Publik pada umumnya berada diantara dua kepentingan utama media, yang menjadikan mereka sebagai mayoritas yang diam, yang tidak mempunyai kekuasaan dalam membangun dan menentukan informasi di ranah publik (public sphere) milik mereka sendiri. Di satu pihak ketika ranah publik dikuasai oleh politik informasi atau politisasi informasi yang menajdikan informasi sebagai alat kekuasaan politik, media pun menjadi perpanjangan tangan penguasa dengan menguasai ruang publik. Di pihak lain ketika media dikuasai oleh kekuatan para pemilik modal (ekonomi politik informasi), informasi pun menjadi alat kepentingan untuk mencari keuntungan yang sebesar-besarnya, dengan cara mengeksploitasi publik, sebagai salah satu prinsip dasar kapitalisme.
Perdebatan mengenai media massa sebagai sebuah wacana (discourse), tidak dapat dipisahkan dari relasi saling keterkaitan antara bahasa yang digunakan di dalamnya, pengetahuan (knowledge) yang melandasinya, serta bentuk-bentuk kepentingan dan kekuasaan (power) yang beroperasi di balik bahasa dan pengetahuan tersebut.

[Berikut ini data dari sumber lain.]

Definition extend_samples (x y : RuntimeLoadSamples) : RuntimeLoadSamples :=
  {| decode_us := decode_us x ++ decode_us y;
     fast_preflight_us := fast_preflight_us x ++ fast_preflight_us y;
     adaptive_preflight_us := adaptive_preflight_us x ++ adaptive_preflight_us y;
     adaptive_quote_us := adaptive_quote_us x ++ adaptive_quote_us y;
     total_hot_gate_us := total_hot_gate_us x ++ total_hot_gate_us y |}%list.
(** Scenarios of the worker go into those of the test; one that is new starts at zero. *)
Definition merge_scenarios : gmap string RuntimeLoadCaseStats -> gmap string RuntimeLoadCaseStats ->
    gmap string RuntimeLoadCaseStats :=
  merge (fun target source =>
    match source with
    | Some stats => Some (merge_case_stats (default no_cases target) stats)
    | None => target
    end).
Definition merge_report (self : RuntimeLoadReport) (worker : RuntimeLoadWorkerReport) : RuntimeLoadReport :=
  self <[ lr_stats ::= merge_case_stats (lr_stats self) (wr_stats worker) ]>
       <[ lr_pinning_enabled ::= lr_pinning_enabled self || pinning_enabled worker ]>
       <[ lr_scenarios ::= merge_scenarios (lr_scenarios self) (wr_scenarios worker) ]>
       <[ lr_samples ::= extend_samples (lr_samples self) (wr_samples worker) ]>.

Definition scenario_rejection_rate (scenarios : gmap string RuntimeLoadCaseStats) (scenario : string) : f64 :=
  match scenarios !! scenario with
  | None => 0.0%f64
  | Some stats => rate (rejects stats) (processed stats)
  end.
Definition finalize (self : RuntimeLoadReport) : RuntimeLoadReport :=
  let x := lr_samples self in
  let total := summarize_us (total_hot_gate_us x) in
  let rate_of := scenario_rejection_rate (lr_scenarios self) in
  self <[ throughput_tps ::= if (wall_ms self <=? EPSILON)%f64 then 0.0%f64
                             else (f64_of_Z (processed (lr_stats self)) / (wall_ms self / 1000.0))%f64 ]>
       <[ lr_decode ::= summarize_us (decode_us x) ]>
       <[ lr_fast_preflight ::= summarize_us (fast_preflight_us x) ]>
       <[ lr_adaptive_preflight ::= summarize_us (adaptive_preflight_us x) ]>
       <[ lr_adaptive_quote ::= summarize_us (adaptive_quote_us x) ]>
       <[ total_hot_gate ::= total ]>
       <[ budget_pass ::= us_p99 total <=? latency_budget_p99_us self ]>
       <[ rejection_rate ::= rate (rejects (lr_stats self)) (processed (lr_stats self)) ]>
       <[ malformed_rejection_rate ::= rate_of "malformed_calldata" ]>
       <[ small_notional_rejection_rate ::= rate_of "small_notional" ]>
       <[ toxic_gas_rejection_rate ::= rate_of "toxic_gas" ]>
       <[ long_path_rejection_rate ::= rate_of "long_path" ]>
       <[ cluster_burst_rejection_rate ::= rate_of "cluster_burst" ]>.

(** ** The test *)

(** [total / parts], one more for the first [total % parts]. *)
Definition share_of (total parts worker_id : Z) : Z :=
  total / parts + (if worker_id <? total mod parts then 1 else 0).
(** The first worker that panics ends the test. *)
Fixpoint merge_workers (workers : list (outcome RuntimeLoadWorkerReport)) (combined : RuntimeLoadReport)
  : string + RuntimeLoadReport :=
  match workers with
  | [] => inr combined
  | Done report :: workers => merge_workers workers (merge_report combined report)
  | Panicked :: _ => inl "runtime load test task failed"
  end.
Definition load_test_cases : Z := Z.max (env_usize env "RUNTIME_LOAD_TEST_CASES" 100000) 1.
Definition load_test_warmup : Z := env_usize env "RUNTIME_LOAD_TEST_WARMUP" 5000.
Definition load_test_concurrency (cases : Z) : Z :=
  Z.min (Z.max (env_usize env "RUNTIME_LOAD_TEST_CONCURRENCY" (default 1 available_parallelism)) 1) cases.
Definition relay_paths : list string :=
  match builder_relays config with [] => ["direct-rpc"] | relays => relays end.
Definition run_workers (cases warmup concurrency : Z) (profile : RuntimeLoadProfile) (min_large_swap_wei : U256)
  : list (outcome RuntimeLoadWorkerReport) :=
  (fun worker_id =>
     runtime_load_worker worker_id min_large_swap_wei (runtime_load_gas_price_wei env (network config))
       relay_paths (share_of cases concurrency worker_id) (share_of warmup concurrency worker_id) profile)
  <$> seqZ 0 concurrency.
(** [None]: the test was not asked for. *)
Definition maybe_run_runtime_load_test : option (string + RuntimeLoadReport) :=
  if negb (env_flag env "RUN_RUNTIME_LOAD_TEST") then None
  else
    let cases := load_test_cases in
    let warmup := load_test_warmup in
    let concurrency := load_test_concurrency cases in
    let budget_p99_us := env_u64 env "RUNTIME_LOAD_TEST_LATENCY_BUDGET_US" 250 in
    let profile := runtime_load_profile env in
    match parse_ether (display_f64 (min_large_swap_eth (mev config))) with
    | inl e => Some (inl e)
    | inr min_large_swap_wei =>
        Some (match merge_workers (run_workers cases warmup concurrency profile min_large_swap_wei)
                      (report_new cases warmup concurrency budget_p99_us profile) with
              | inl e => inl e
              | inr combined => inr (finalize (combined <[ wall_ms ::= (wall_secs * 1000.0)%f64 ]>))
              end)
    end.

(** ** What is printed *)

Definition budget_message (report : RuntimeLoadReport) (environment_hint : string) : option string :=
  if budget_pass report then None
  else Some ("runtime load test exceeded the 250us release budget: total_hot_gate p99=" +:+
             show_Z (us_p99 (total_hot_gate report)) +:+ "us max=" +:+ show_Z (us_max (total_hot_gate report)) +:+
             "us; " +:+ environment_hint).
Definition latency_us_line (label : string) (summary : LatencyUsSummary) : string :=
  "  " +:+ label +:+ ": n=" +:+ show_nat (us_count summary) +:+ " avg=" +:+ fmt_prec 2 (us_avg summary) +:+
  "us p50=" +:+ show_Z (us_p50 summary) +:+ "us p95=" +:+ show_Z (us_p95 summary) +:+ "us p99=" +:+
  show_Z (us_p99 summary) +:+ "us min=" +:+ show_Z (us_min summary) +:+ "us max=" +:+
  show_Z (us_max summary) +:+ "us".
Definition pass_rates_line (stats : RuntimeLoadCaseStats) : string :=
  "Pass rates: decoded=" +:+ fmt_prec 1 (rate (decoded stats) (processed stats)) +:+ "% fast=" +:+
  fmt_prec 1 (rate (fast_pass stats) (decoded stats)) +:+ "% adaptive_preflight=" +:+
  fmt_prec 1 (rate (adaptive_preflight_pass stats) (fast_pass stats)) +:+ "% quote=" +:+
  fmt_prec 1 (rate (quote_pass stats) (adaptive_preflight_pass stats)) +:+ "%".
Definition rejects_line (stats : RuntimeLoadCaseStats) : string :=
  "Rejects: decode=" +:+ show_Z (decode_reject stats) +:+ " fast=" +:+ show_Z (fast_rejected stats) +:+
  " adaptive_preflight=" +:+ show_Z (adaptive_preflight_reject stats) +:+ " quote=" +:+
  show_Z (quote_reject stats).
Definition scenario_line (name : string) (stats : RuntimeLoadCaseStats) : string :=
  "  " +:+ name +:+ ": n=" +:+ show_Z (processed stats) +:+ " decoded=" +:+ show_Z (decoded stats) +:+
  " final_pass=" +:+ show_Z (quote_pass stats) +:+ " rejects=" +:+ show_Z (rejects stats).
Definition adversarial_line (report : RuntimeLoadReport) : string :=
  "Adversarial rejection: malformed=" +:+ fmt_prec 1 (malformed_rejection_rate report) +:+
  "% small_notional=" +:+ fmt_prec 1 (small_notional_rejection_rate report) +:+
  "% toxic_gas=" +:+ fmt_prec 1 (toxic_gas_rejection_rate report) +:+
  "% long_path=" +:+ fmt_prec 1 (long_path_rejection_rate report) +:+
  "% cluster_burst=" +:+ fmt_prec 1 (cluster_burst_rejection_rate report) +:+ "%".
(** The scenarios of a [BTreeMap] come in the order of their names. *)
Definition by_name (a b : string * RuntimeLoadCaseStats) : comparison := String.compare a.1 b.1.
Definition print_runtime_load_report (report : RuntimeLoadReport) : list string :=
  (["=== Runtime Load Test ==="; "Network: " +:+ lr_network report; "Profile: " +:+ lr_profile report;
    "Cases: " +:+ show_Z (lr_cases report); "Warmup: " +:+ show_Z (lr_warmup report);
    "Concurrency: " +:+ show_Z (lr_concurrency report); "Wall time: " +:+ fmt_prec 1 (wall_ms report) +:+ "ms";
    "Throughput: " +:+ fmt_prec 0 (throughput_tps report) +:+ " tx/s";
    "Budget: total_hot_gate p99 <= " +:+ show_Z (latency_budget_p99_us report) +:+ "us => " +:+
      (if budget_pass report then "PASS" else "FAIL");
    ""; pass_rates_line (lr_stats report); rejects_line (lr_stats report);
    "Total rejection rate: " +:+ fmt_prec 1 (rejection_rate report) +:+ "%"] ++
   (if string_eqb (lr_profile report) (profile_as_str Adversarial) then [adversarial_line report] else []) ++
   match sort_by by_name (map_to_list (lr_scenarios report)) with
   | [] => []
   | scenarios => "Scenario breakdown:" :: ((fun '(name, stats) => scenario_line name stats) <$> scenarios)
   end ++
   [""; latency_us_line "decode" (lr_decode report); latency_us_line "fast_preflight" (lr_fast_preflight report);
    latency_us_line "adaptive_preflight" (lr_adaptive_preflight report);
    latency_us_line "adaptive_quote" (lr_adaptive_quote report);
    latency_us_line "total_hot_gate" (total_hot_gate report); ""])%list.
End LoadTest.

Perbincangan mengenai media tidak dapat dipisahkan dari ideologi yang membentuknya yang pada akhirnya mempengaruhi bahasa (gaya, ungkapan, kosa kata dan tanda) yang digunakan dan pengetahuan (keadilan, kebenaran, realitas) yang dihasilkannya.
Selain itu, perbincangan mengenai media dalam konteks kepentingan-kepentingan di baliknya, pada kenyataanya tidak dapat dilepaskan dari berbagai paradoks pengetahuan yang juga dihasilkannya. Berbagai paradoks pengetahuan yang muncul ketika media menjadi bagian dari sebuah sistem ideologi (ekonomi atau politik) dan sistem kekuasaan yang sangat menentukan arah perkembangannya dengan mengabaikan kepentingan publik yang lebih luas.
Apa yang disebut sebagai hiperealitas media sesungguhnya berkembang ketika media dikendalikan oleh dua kepentingan utama di atas yang di dalamnya obyektivitas, kebenaran dan keadilan sebagai kepentinga publik kalah oleh subyektivitas permainan bahasa (language game). Sangatlah mungkin jika media berusaha untuk selalu merepresentasikan peristiwa secara obyektif, benar dan adil, namun oleh berbagai tekanan dan kepentingan ideologis tersebut di atas, telah menyebabkan media terperangkap ke dalam politisasi media yang implikasinya merugikan publik.
Lanjut Yasraf Amir Piliang negaskan bahwa persoalan ideologi pada media muncul ketika apa yang disampaikan media (dunia representasi), tatkala dikaitkan dengan kenyataan sosial memunculkan berbagai problematika ideologis di dalam kehidupan sosial dan budaya. Pertanyaan-pertanyaan ideologis yang sering muncul mengenai politik media adalah, misalnya apakah media merupakan cermin atau refleksi dari realitas? Atau apakah sebaliknya menjadi cermin dari separuh realitas, dan menjadi topeng
separuh realitas lainnya? Apakah media melukiskan realitas atau sebaliknya mendistorsi realitas.
Ketika media dikendalikan oleh berbagai kepentingan ideologis di baliknya maka, ketika menjadi cermin realitas (mirror of reality). Media sering dituduh sebagai perumus realitas (definer of reality) sesuai dengan ideologi yang melandasinya. Beroperasinya ideology di balik media, tidak dapat dipisahkan dari mekanisme ketersembunyian (invisibility) dan ketidaksadaran yang merupakan kondisi dari keberhasilan sebuah ideologi. Artinya, sebuah ideologi menyusup dan menanamkan pengaruhnya lewat media secara
tersembunyi (tidak terlihat dan halus), dan ia merubah pandangan setiap orang secara tidak sadar.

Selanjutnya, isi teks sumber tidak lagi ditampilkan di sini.